(** Each of [PrimaryKeys], [NotPrimaryKeys], [Autos], [NotAutos],
    [ReadOnly] and [NotReadOnly], called on a collection in which its
    result is not memoised, returns a new collection with exactly the
    columns its name says, in the order of the receiver and under the
    receiver's prefix, and memoises it: the next call returns the same
    collection and leaves the store as it is. *)
Theorem accessors_derive :
  derives (PrimaryKeys growslice) primaryKeys IsPrimaryKey /\
  derives (NotPrimaryKeys growslice) notPrimaryKeys
    (fun c => negb (IsPrimaryKey c)) /\
  derives (Autos growslice) autos IsAuto /\
  derives (NotAutos growslice) notAutos (fun c => negb (IsAuto c)) /\
  derives (ReadOnly growslice) readOnly IsReadOnly /\
  derives (NotReadOnly growslice) notReadOnly (fun c => negb (IsReadOnly c)).
Proof. repeat split; by apply subset_derives. Qed.

(** [ConcatWith] returns a new collection whose columns are those of
    the receiver followed by those of the other collection, whatever
    their names, and whose length is the sum of the two lengths.  Its
    prefix is empty, whatever the prefixes of the two were, and nothing
    is memoised in it.  The collections that were there before are as
    they were. *)
Theorem ConcatWith_concatenates σ rc other oc :
  wfSlice σ (columns rc) -> collections σ !! other = Some oc ->
  wfSlice σ (columns oc) ->
  exists u uc σ',
    ConcatWith rc other σ = Ok u σ' /\
    collections σ !! u = None /\
    collections σ' !! u = Some uc /\
    columnPrefix uc = "" /\ unmemoised uc /\
    columnsOf σ' u = elems σ (columns rc) ++ elems σ (columns oc) /\
    Len u σ' = Ok (len (columns rc) + len (columns oc)) σ' /\
    (forall i cc, collections σ !! i = Some cc ->
                  collections σ' !! i = Some cc) /\
    (forall s, wfSlice σ s -> elems σ' s = elems σ s).
Proof.
  intros Hwfr Ho Hwfo.
  destruct (ConcatWith_spec σ rc other oc Hwfr Ho Hwfo)
    as (s & entries & σ' & Hrun & Ha & Hc & Hmaps & Hmc & Hk & Hwfs & Hel).
  assert (Hu : collections σ' !! length (collections σ) =
               Some (fresh s (length (maps σ)) "")).
  { by rewrite Hk, lookup_app_r, Nat.sub_diag. }
  exists (length (collections σ)), (fresh s (length (maps σ)) ""), σ'.
  split; [exact Hrun|]. split; [by apply lookup_ge_None_2|].
  split; [exact Hu|]. split; [done|]. split; [by repeat split|].
  assert (Hcols : columnsOf σ' (length (collections σ)) =
                  elems σ (columns rc) ++ elems σ (columns oc)).
  { unfold columnsOf. by rewrite Hu. }
  split; [exact Hcols|]. split.
  { rewrite Len_spec by (by eexists). rewrite Hcols, length_app.
    by rewrite !elems_length. }
  split.
  - intros i cc Hi. rewrite Hk. by apply lookup_app_l_Some.
  - intros s0 Hwf0. by destruct (elems_prefix σ σ' s0 Ha Hwf0).
Qed.

(** *** Names *)

Lemma assignAt_spec {A} (l : list A) (i : nat) (v : A) (σ : Store) :
  i < length l -> assignAt l i v σ = Ok (<[i:=v]> l) σ.
Proof.
  intros Hi. unfold assignAt. apply Nat.ltb_lt in Hi. by rewrite Hi.
Qed.

(** A loop that fills a slice of strings, one string per column. *)
Lemma names_loop σ (s : slice) (f : Column -> string) (body : list string -> nat -> M (list string)) :
  wfSlice σ s ->
  (forall names x c, elems σ s !! x = Some c -> x < length names ->
     body names x σ = Ok (<[x:=f c]> names) σ) ->
  foldM body (seq 0 (len s)) (replicate (len s) "") σ =
    Ok (map f (elems σ s)) σ.
Proof.
  intros Hwf Hbody.
  destruct (foldM_invariant
              (fun k names σ' =>
                 σ' = σ /\
                 names = map f (take k (elems σ s)) ++ replicate (len s - k) "")
              body (seq 0 (len s)) (replicate (len s) "") σ)
    as (names & σ' & Hf & -> & Hn).
  - split; [done|]. by rewrite take_0, Nat.sub_0_r.
  - intros k x names σ' Hk [-> ->].
    apply lookup_seq in Hk as [-> Hlt]. cbn in *.
    assert (is_Some (elems σ s !! k)) as [c Hc].
    { apply lookup_lt_is_Some_2. by rewrite elems_length. }
    assert (Hlen : length (map f (take k (elems σ s))) = k).
    { rewrite length_map, length_take, elems_length by done. lia. }
    eexists _, σ. split.
    + apply (Hbody _ _ c Hc). rewrite length_app, Hlen, length_replicate. lia.
    + split; [done|].
      rewrite (take_S_r _ _ _ Hc), map_app. cbn.
      replace (len s - k) with (Datatypes.S (len s - Datatypes.S k)) by lia.
      pose proof (insert_fill (map f (take k (elems σ s))) (f c) ""
                    (len s - Datatypes.S k)) as Hfill.
      rewrite Hlen in Hfill. exact Hfill.
  - rewrite Hf. f_equal.
    rewrite length_seq, Nat.sub_diag, app_nil_r in Hn.
    by rewrite <- (elems_length _ _ Hwf), firstn_all in Hn.
Qed.

Lemma empty_prefix (prefix : string) :
  negb (String.length prefix =? 0) = false -> prefix = "".
Proof. by destruct prefix. Qed.

(** [ColumnNames] returns one name per column, in the order of the
    columns: the column name behind the prefix of the collection.
    [String] joins these names with a comma and a space.
    [ColumnNamesFromAlias] returns [alias.name] for every column, with
    [as] and the prefixed name behind it when the collection has a
    prefix.  None of them changes the store. *)
Theorem ColumnNames_prefixed σ cc tableAlias :
  wfSlice σ (columns cc) ->
  let L := elems σ (columns cc) in
  let names := map (fun c => (columnPrefix cc ++ ColumnName c)%string) L in
  ColumnNames cc σ = Ok names σ /\
  length names = len (columns cc) /\
  ColumnCollection_String cc σ = Ok (strings.Join names ", ") σ /\
  ColumnNamesFromAlias cc tableAlias σ =
    Ok (map (fun c =>
               if decide (columnPrefix cc = "")
               then (tableAlias ++ "." ++ ColumnName c)%string
               else (tableAlias ++ "." ++ ColumnName c ++ " as " ++
                     columnPrefix cc ++ ColumnName c)%string) L) σ.
Proof.
  intros Hwf L names.
  assert (Hnames : ColumnNames cc σ = Ok names σ).
  { unfold ColumnNames. apply names_loop; [done|].
    intros ns x c Hc Hx.
    rewrite (bind_Ok _ _ _ _ _ (index_spec _ _ _ _ Hwf Hc)).
    destruct (negb (String.length (columnPrefix cc) =? 0)) eqn:Hp.
    - by apply assignAt_spec.
    - rewrite (empty_prefix _ Hp). by apply assignAt_spec. }
  split; [exact Hnames|].
  split; [unfold names, L; by rewrite length_map, elems_length|].
  split.
  { unfold ColumnCollection_String. by rewrite (bind_Ok _ _ _ _ _ Hnames). }
  unfold ColumnNamesFromAlias. apply names_loop; [done|].
  intros ns x c Hc Hx.
  rewrite (bind_Ok _ _ _ _ _ (index_spec _ _ _ _ Hwf Hc)).
  destruct (negb (String.length (columnPrefix cc) =? 0)) eqn:Hp.
  - rewrite decide_False; [by apply assignAt_spec|].
    intros Heq. by rewrite Heq in Hp.
  - rewrite decide_True by (by apply empty_prefix). by apply assignAt_spec.
Qed.

(** [FirstOrDefault] returns nil exactly when the collection has no
    column; otherwise it returns a pointer into the array of the
    collection, and what it points to is the first column. *)
Theorem FirstOrDefault_first σ cc :
  wfSlice σ (columns cc) ->
  exists r,
    FirstOrDefault cc σ = Ok r σ /\
    (r = None <-> elems σ (columns cc) = []) /\
    (forall ptr, r = Some ptr ->
       (exists a, array (columns cc) = Some a /\ ptr = ElemPtr a 0) /\
       deref σ ptr = head (elems σ (columns cc))).
Proof.
  intros Hwf. unfold FirstOrDefault.
  pose proof (elems_length _ _ Hwf) as Hlen.
  destruct (len (columns cc)) as [|n] eqn:Hn; cbn.
  - exists None. split; [done|]. split; [|done].
    split; [|done]. intros _. by apply length_zero_iff_nil.
  - unfold wfSlice in Hwf. unfold elems in *.
    destruct (array (columns cc)) as [a|] eqn:Ha; [|lia].
    destruct Hwf as (arr & Harr & Hl & Hle).
    exists (Some (ElemPtr a 0)). split; [done|]. split.
    + split; [done|]. intros Hnil. rewrite Hnil in Hlen. cbn in Hlen. lia.
    + intros ptr [= <-]. split; [by exists a|].
      cbn. rewrite Harr. cbn. rewrite Hn.
      destruct arr; [cbn in *; lia|done].
Qed.

(** *** Resolving through the cache *)

(** A resolution that returns leaves its key in the cache, and every
    later call with that key, for whatever type, returns the same
    collection and changes nothing. *)
Lemma getCachedColumnCollectionFromType_hit identifier t σ p σ1 :
  getCachedColumnCollectionFromType lowerNonASCII TableNameByType growslice
    identifier t σ = Ok p σ1 ->
  cached σ1 identifier = Some p /\
  forall t',
    getCachedColumnCollectionFromType lowerNonASCII TableNameByType growslice
      identifier t' σ1 = Ok p σ1.
Proof.
  intros Hrun.
  assert (Hc : cached σ1 identifier = Some p).
  { destruct (cached σ identifier) as [q|] eqn:Hq.
    - pose proof (resolve_hit identifier t σ q Hq) as Hr.
      unfold resolve in Hr. rewrite Hrun in Hr. by injection Hr as _ <- <-.
    - destruct (resolve_miss identifier t σ Hq)
        as (r & σ' & Hr & _ & [(Hret & _)|(q & Hret & _ & Hcq & _)]);
        unfold resolve in Hr; rewrite Hrun in Hr; injection Hr as <- <-;
        cbn in Hret; congruence. }
  split; [exact Hc|]. intros t'.
  pose proof (resolve_hit identifier t' σ1 p Hc) as Hr.
  unfold resolve in Hr.
  destruct (getCachedColumnCollectionFromType _ _ _ identifier t' σ1)
    as [q σ2|msg σ2]; [|discriminate].
  by injection Hr as _ -> ->.
Qed.

Variable Type_String : reflect.Type' -> string.
Variable TableNameOf : reflect.Type' -> option string.

(** The cache is keyed by the string that [newColumnCacheKey] makes of
    a type, and by nothing else: once an instance of one type has been
    resolved, an instance of any type with the same key, be it another
    type, gets the collection that was built for the first, and nothing
    is built for it.  The nil interface has no type, and resolving it
    panics. *)
Theorem getCachedColumnCollectionFromInstance_by_key :
  (forall t1 t2 σ p σ1,
     newColumnCacheKey Type_String TableNameOf t1 =
       newColumnCacheKey Type_String TableNameOf t2 ->
     getCachedColumnCollectionFromInstance lowerNonASCII TableNameByType
       growslice Type_String TableNameOf (Some t1) σ = Ok p σ1 ->
     getCachedColumnCollectionFromInstance lowerNonASCII TableNameByType
       growslice Type_String TableNameOf (Some t2) σ1 = Ok p σ1) /\
  (forall σ,
     getCachedColumnCollectionFromInstance lowerNonASCII TableNameByType
       growslice Type_String TableNameOf None σ = Panic nilDereference σ).
Proof.
  split; [|done].
  intros t1 t2 σ p σ1 Hkey Hrun. unfold getCachedColumnCollectionFromInstance in *.
  rewrite <- Hkey.
  by destruct (getCachedColumnCollectionFromType_hit _ _ _ _ _ Hrun) as [_ H].
Qed.

Lemma not_a_struct_panics identifier t σ cache :
  (forall name fields, elemType t <> reflect.StructOf name fields) ->
  metaCache σ = Some cache -> cache !! identifier = None ->
  exists msg,
    generateColumnCollectionForType lowerNonASCII TableNameByType growslice
      t σ = Panic msg σ /\
    getCachedColumnCollectionFromType lowerNonASCII TableNameByType growslice
      identifier t σ = Panic msg σ.
Proof.
  intros Hns Hmc Hc.
  destruct (generateColumnCollectionForType_panics t σ Hns) as [msg Hp].
  exists msg. split; [exact Hp|].
  unfold getCachedColumnCollectionFromType. rewrite Hmc. cbn.
  rewrite Hmc. cbn. rewrite Hc. by rewrite (bind_Panic _ _ _ _ _ Hp).
Qed.

(** Resolving a type that is not a struct, nor a pointer to one, under
    a key that the cache does not hold panics.  The cache map has been
    made by then, but nothing is entered in it and no collection is
    built, so the next call with that key panics in the same way. *)
Theorem getCachedColumnCollectionFromType_not_a_struct identifier t σ :
  (forall name fields, elemType t <> reflect.StructOf name fields) ->
  cached σ identifier = None ->
  exists msg σ',
    getCachedColumnCollectionFromType lowerNonASCII TableNameByType growslice
      identifier t σ = Panic msg σ' /\
    metaCache σ' = Some (default ∅ (metaCache σ)) /\
    cached σ' identifier = None /\
    collections σ' = collections σ /\ arrays σ' = arrays σ /\
    maps σ' = maps σ /\ cells σ' = cells σ /\
    getCachedColumnCollectionFromType lowerNonASCII TableNameByType growslice
      identifier t σ' = Panic msg σ'.
Proof.
  intros Hns Hc. unfold cached in Hc.
  destruct (metaCache σ) as [cache|] eqn:Hmc; cbn in Hc.
  - destruct (not_a_struct_panics identifier t σ cache Hns Hmc Hc)
      as (msg & _ & Hrun).
    exists msg, σ. split; [exact Hrun|]. split; [by rewrite Hmc|].
    split; [unfold cached; by rewrite Hmc|]. by repeat split.
  - destruct (not_a_struct_panics identifier t (set_metaCache σ (Some ∅)) ∅
                Hns eq_refl (lookup_empty _)) as (msg & Hgen & Hrun).
    exists msg, (set_metaCache σ (Some ∅)).
    split; [|split; [done|]; split; [done|]; by repeat split].
    unfold getCachedColumnCollectionFromType. rewrite Hmc. cbn.
    rewrite lookup_empty. by rewrite (bind_Panic _ _ _ _ _ Hgen).
Qed.

(** *** The prefix of the write and update columns *)

Lemma subset_fresh memo set_memo keep p σ pc :
  collections σ !! p = Some pc -> wfSlice σ (columns pc) -> memo pc = None ->
  exists s m σ',
    subset growslice memo set_memo keep p σ = Ok (length (collections σ)) σ' /\
    arrays σ `prefix_of` arrays σ' /\
    collections σ' !! p = Some (set_memo pc (Some (length (collections σ)))) /\
    collections σ' !! length (collections σ) =
      Some (fresh s m (columnPrefix pc)) /\
    wfSlice σ' s /\
    length (collections σ') = Datatypes.S (length (collections σ)) /\
    (forall i, i <> p -> i < length (collections σ) ->
               collections σ' !! i = collections σ !! i).
Proof.
  intros Hp Hwf Hnone.
  destruct (subset_computed memo set_memo keep p σ pc Hp Hwf Hnone)
    as (s & entries & σ' & Hs & Ha & Hc & Hmaps & Hmc & Hk & Hwfs & Hout & Hel).
  pose proof (lookup_lt_Some _ _ _ Hp) as Hlt.
  exists s, (length (maps σ)), σ'. split; [exact Hs|]. split; [exact Ha|].
  split; [rewrite Hk; apply list_lookup_insert_eq; rewrite length_app; lia|].
  split.
  { rewrite Hk, list_lookup_insert_ne by lia.
    by rewrite lookup_app_r, Nat.sub_diag. }
  split; [exact Hwfs|].
  split; [rewrite Hk, length_insert, length_app; cbn; lia|].
  intros i Hne Hi. rewrite Hk, list_lookup_insert_ne by done.
  by rewrite lookup_app_l.
Qed.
* * *
Your instructions — From the listing above, return each line with the word "Hnone".

Task output —
  intros Hp Hwf Hnone.
  destruct (subset_computed memo set_memo keep p σ pc Hp Hwf Hnone)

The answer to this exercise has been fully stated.